Ciccarese Paolo, Soiland-Reyes Stian, Belhajjame Khalid, Gray Alasdair Jg, Goble Carole, Clark Tim
Department of Neurology, Massachusetts General Hospital, 55 Fruit Street, Boston, MA 02114, USA.
J Biomed Semantics. 2013 Nov 22;4(1):37. doi: 10.1186/2041-1480-4-37.
Provenance is a critical ingredient for establishing trust of published scientific content. This is true whether we are considering a data set, a computational workflow, a peer-reviewed publication or a simple scientific claim with supportive evidence. Existing vocabularies such as Dublin Core Terms (DC Terms) and the W3C Provenance Ontology (PROV-O) are domain-independent and general-purpose and they allow and encourage for extensions to cover more specific needs. In particular, to track authoring and versioning information of web resources, PROV-O provides a basic methodology but not any specific classes and properties for identifying or distinguishing between the various roles assumed by agents manipulating digital artifacts, such as author, contributor and curator.

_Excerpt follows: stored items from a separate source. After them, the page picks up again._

Lemma group_keys_In keys v :
  In v (group_keys keys) <-> In v keys /\ notna v = true.
Proof. unfold group_keys. now rewrite nodup_In, filter_In. Qed.

Lemma group_keys_NoDup keys : NoDup (group_keys keys).
Proof. apply NoDup_nodup. Qed.

Lemma list_sum_indicator_in (a : value) (n : nat) K :
  NoDup K -> In a K ->
  list_sum (map (fun k => if value_eqb a k then n else 0%nat) K) = n.
Proof.
  induction 1 as [|k K Hnin Hnd IH]; simpl; [contradiction|].
  intros [->|Hin].
  - assert (value_eqb a a = true) as -> by now apply value_eqb_eq.
    assert (list_sum (map (fun k => if value_eqb a k then n else 0%nat) K)
            = 0%nat) as ->; [|lia].
    clear IH Hnd. induction K as [|k K IH]; simpl; [reflexivity|].
    destruct (value_eqb a k) eqn:E.
    + apply value_eqb_eq in E. subst. exfalso. apply Hnin. now left.
    + apply IH. intros H. apply Hnin. now right.
  - destruct (value_eqb a k) eqn:E.
    + apply value_eqb_eq in E. subst. contradiction.
    + now apply IH.
Qed.

Lemma list_sum_indicator_out (a : value) (n : nat) K :
  ~ In a K ->
  list_sum (map (fun k => if value_eqb a k then n else 0%nat) K) = 0%nat.
Proof.
  induction K as [|k K IH]; simpl; [reflexivity|].
  intros Hnin. destruct (value_eqb a k) eqn:E.
  - apply value_eqb_eq in E. subst. exfalso. apply Hnin. now left.
  - apply IH. intros H. apply Hnin. now right.
Qed.

Lemma list_sum_map_add {A : Type} (f g : A -> nat) l :
  list_sum (map (fun a => f a + g a)%nat l) =
  (list_sum (map f l) + list_sum (map g l))%nat.
Proof. induction l as [|a l IH]; simpl; [reflexivity|]. rewrite IH. lia. Qed.

(** Each record with a key and a name is counted in exactly one group. *)
Lemma group_totals (K : list value) (ps : list (value * value)) :
  NoDup K ->
  (forall k, In k K -> notna k = true) ->
  (forall kn, In kn ps -> notna (fst kn) = true -> In (fst kn) K) ->
  list_sum
    (map (fun k =>
            length (filter notna
                      (map snd (filter (fun kc => value_eqb (fst kc) k) ps))))
       K) =
  length (filter (fun kn => notna (fst kn) && notna (snd kn)) ps).
Proof.
  intros Hnd HK. induction ps as [|[a b] ps IH]; intros Hin.
  - simpl. clear Hnd HK Hin. induction K; simpl; auto.
  - rewrite (map_ext _
      (fun k => ((if value_eqb a k then (if notna b then 1 else 0) else 0) +
                 length (filter notna
                   (map snd (filter (fun kc => value_eqb (fst kc) k) ps))))%nat)).
    2:{ intros k. simpl. destruct (value_eqb a k); simpl; [|reflexivity].
        destruct (notna b); reflexivity. }
    rewrite list_sum_map_add, IH by (intros kn H; apply Hin; now right).
    simpl. destruct (notna a) eqn:Ha; simpl.
    + rewrite list_sum_indicator_in; [destruct (notna b); reflexivity| |];
        [exact Hnd | now apply (Hin (a, b)); [left|]].
    + rewrite list_sum_indicator_out; [reflexivity|].
      intros H. apply HK in H. congruence.
Qed.

Lemma sum_totals_perm rows rows' :
  Permutation rows rows' -> Spec.sum_totals rows = Spec.sum_totals rows'.
Proof.
  unfold Spec.sum_totals. induction 1; simpl; lia.
Qed.

Lemma rows_keys tutor sum keys names status done cstatus K rows :
  Forall2 (Spec.row_of tutor sum keys names status done cstatus) K rows ->
  map Key rows = K /\
  Spec.sum_totals rows =
  Z.of_nat (list_sum
    (map (fun k => length (filter notna (group_cells k keys names))) K)).
Proof.
  induction 1 as [|k r K rows (_ & Hk & Ht & _) _ [IH1 IH2]]; simpl.
  - split; reflexivity.
  - split; [now rewrite Hk, IH1|].
    rewrite IH2, Ht. unfold count_notna. lia.
Qed.

Lemma map_result_total {A B : Type} (f : A -> result B) l :
  (forall a, In a l -> exists b, f a = Ok b) ->
  exists bs, map_result f l = Ok bs.
Proof.
  induction l as [|a l IH]; intros H; simpl; [now exists []|].
  destruct (H a (or_introl eq_refl)) as [b ->].
  destruct IH as [bs ->]; [intros; apply H; now right|].
  simpl. now exists (b :: bs).
Qed.

(** With its columns in place, a breakdown returns. *)
Lemma breakdown_returns tutor sum label df :
  sum = column_sum \/ sum = sum_as_int ->
  empty df = false ->
  has_column label df = true ->
  has_column "Student_Name" df = true ->
  has_column "Status_Clean" df = true ->
  has_column "Is_Completed" df = true ->
  (tutor = true -> has_column "Completion_Status" df = true) ->
  Spec.boolean_column "Is_Completed" df ->
  exists rows, breakdown tutor sum label df = Ok rows.
Proof.
  intros Hsum He Hl Hn Hs Hd Hc Hb. unfold breakdown, require.
  rewrite He, Hl. simpl.
  apply has_column_get in Hl, Hn, Hs, Hd.
  destruct (get_col label df) as [keys|]; [|congruence].
  destruct (get_col "Student_Name" df) as [names|]; [|congruence].
  destruct (get_col "Status_Clean" df) as [status|]; [|congruence].
  destruct (get_col "Is_Completed" df) as [done|] eqn:Hdone; [|congruence].
  cbn [bind].
  assert (exists cstatus,
            (if tutor then
               match get_col "Completion_Status" df with
               | Some c => Ok c
               | None => Raise (KeyError "Completion_Status")
               end
             else Ok []) = Ok cstatus) as [cstatus ->].
  { destruct tutor; [|now exists []].
    specialize (Hc eq_refl). apply has_column_get in Hc.
    destruct (get_col "Completion_Status" df) as [c|]; [now exists c|].
    congruence. }
  cbn [bind].
  match goal with |- context [map_result ?f ?l] =>
    destruct (map_result_total f l) as [rows ->] end.
  - intros k _.
    destruct (column_sum_booleans _
                (group_cells_Forall _ k keys _ (Hb _ Hdone)))
      as [s [H1 [H2 _]]].
    destruct Hsum; subst sum; rewrite ?H1, ?H2; simpl; eauto.
  - simpl. eauto.
Qed.

Lemma keyed_and_named_all keys names :
  length keys = length names ->
  Forall (fun x => notna x = true) keys ->
  Forall (fun x => notna x = true) names ->
  Spec.keyed_and_named keys names = Z.of_nat (length keys).
Proof.
  unfold Spec.keyed_and_named. intros Hlen Hk. revert names Hlen.
  induction Hk as [|k keys Hk _ IH]; intros [|n names] Hlen Hn;
    try discriminate; [reflexivity|].
  inversion Hn as [|? ? Hn1 Hn2]; subst. simpl. rewrite Hk, Hn1. simpl.
  f_equal. f_equal. injection Hlen as Hlen.
  specialize (IH names Hlen Hn2). lia.
Qed.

We present the Provenance, Authoring and Versioning ontology (PAV, namespace http://purl.org/pav/): a lightweight ontology for capturing "just enough" descriptions essential for tracking the provenance, authoring and versioning of web resources. We argue that such descriptions are essential for digital scientific content. PAV distinguishes between contributors, authors and curators of content and creators of representations in addition to the provenance of originating resources that have been accessed, transformed and consumed. We explore five projects (and communities) that have adopted PAV illustrating their usage through concrete examples. Moreover, we present mappings that show how PAV extends the W3C PROV-O ontology to support broader interoperability.
The initial design of the PAV ontology was driven by requirements from the AlzSWAN project with further requirements incorporated later from other projects detailed in this paper. The authors strived to keep PAV lightweight and compact by including only those terms that have demonstrated to be pragmatically useful in existing applications, and by recommending terms from existing ontologies when plausible.
We analyze and compare PAV with related approaches, namely Provenance Vocabulary (PRV), DC Terms and BIBFRAME. We identify similarities and analyze differences between those vocabularies and PAV, outlining strengths and weaknesses of our proposed model. We specify SKOS mappings that align PAV with DC Terms. We conclude the paper with general remarks on the applicability of PAV.
出处是建立对已发表科学内容信任的关键要素。无论是考虑数据集、计算工作流程、同行评审出版物还是带有支持性证据的简单科学主张,都是如此。诸如都柏林核心术语(DC Terms)和万维网联盟出处本体(PROV-O)等现有词汇表是独立于领域的通用词汇表,它们允许并鼓励进行扩展以满足更具体的需求。特别是,为了跟踪网络资源的创作和版本信息,PROV-O提供了一种基本方法,但没有用于识别或区分操纵数字工件的主体(如作者、贡献者和策展人)所承担的各种角色的任何特定类和属性。
PAV本体的初始设计由AlzSWAN项目的需求驱动,本文后面详细介绍的其他项目的进一步需求随后也被纳入。作者努力使PAV保持轻量级和紧凑,只纳入那些在现有应用中已证明实用的术语,并在合理的情况下推荐现有本体中的术语。
我们分析并比较了PAV与相关方法,即出处词汇表(PRV)、DC Terms和BIBFRAME。我们确定了这些词汇表与PAV之间的异同,概述了我们提出的模型的优缺点。我们指定了将PAV与DC Terms对齐的SKOS映射。我们在论文结尾对PAV的适用性进行了一般性评论。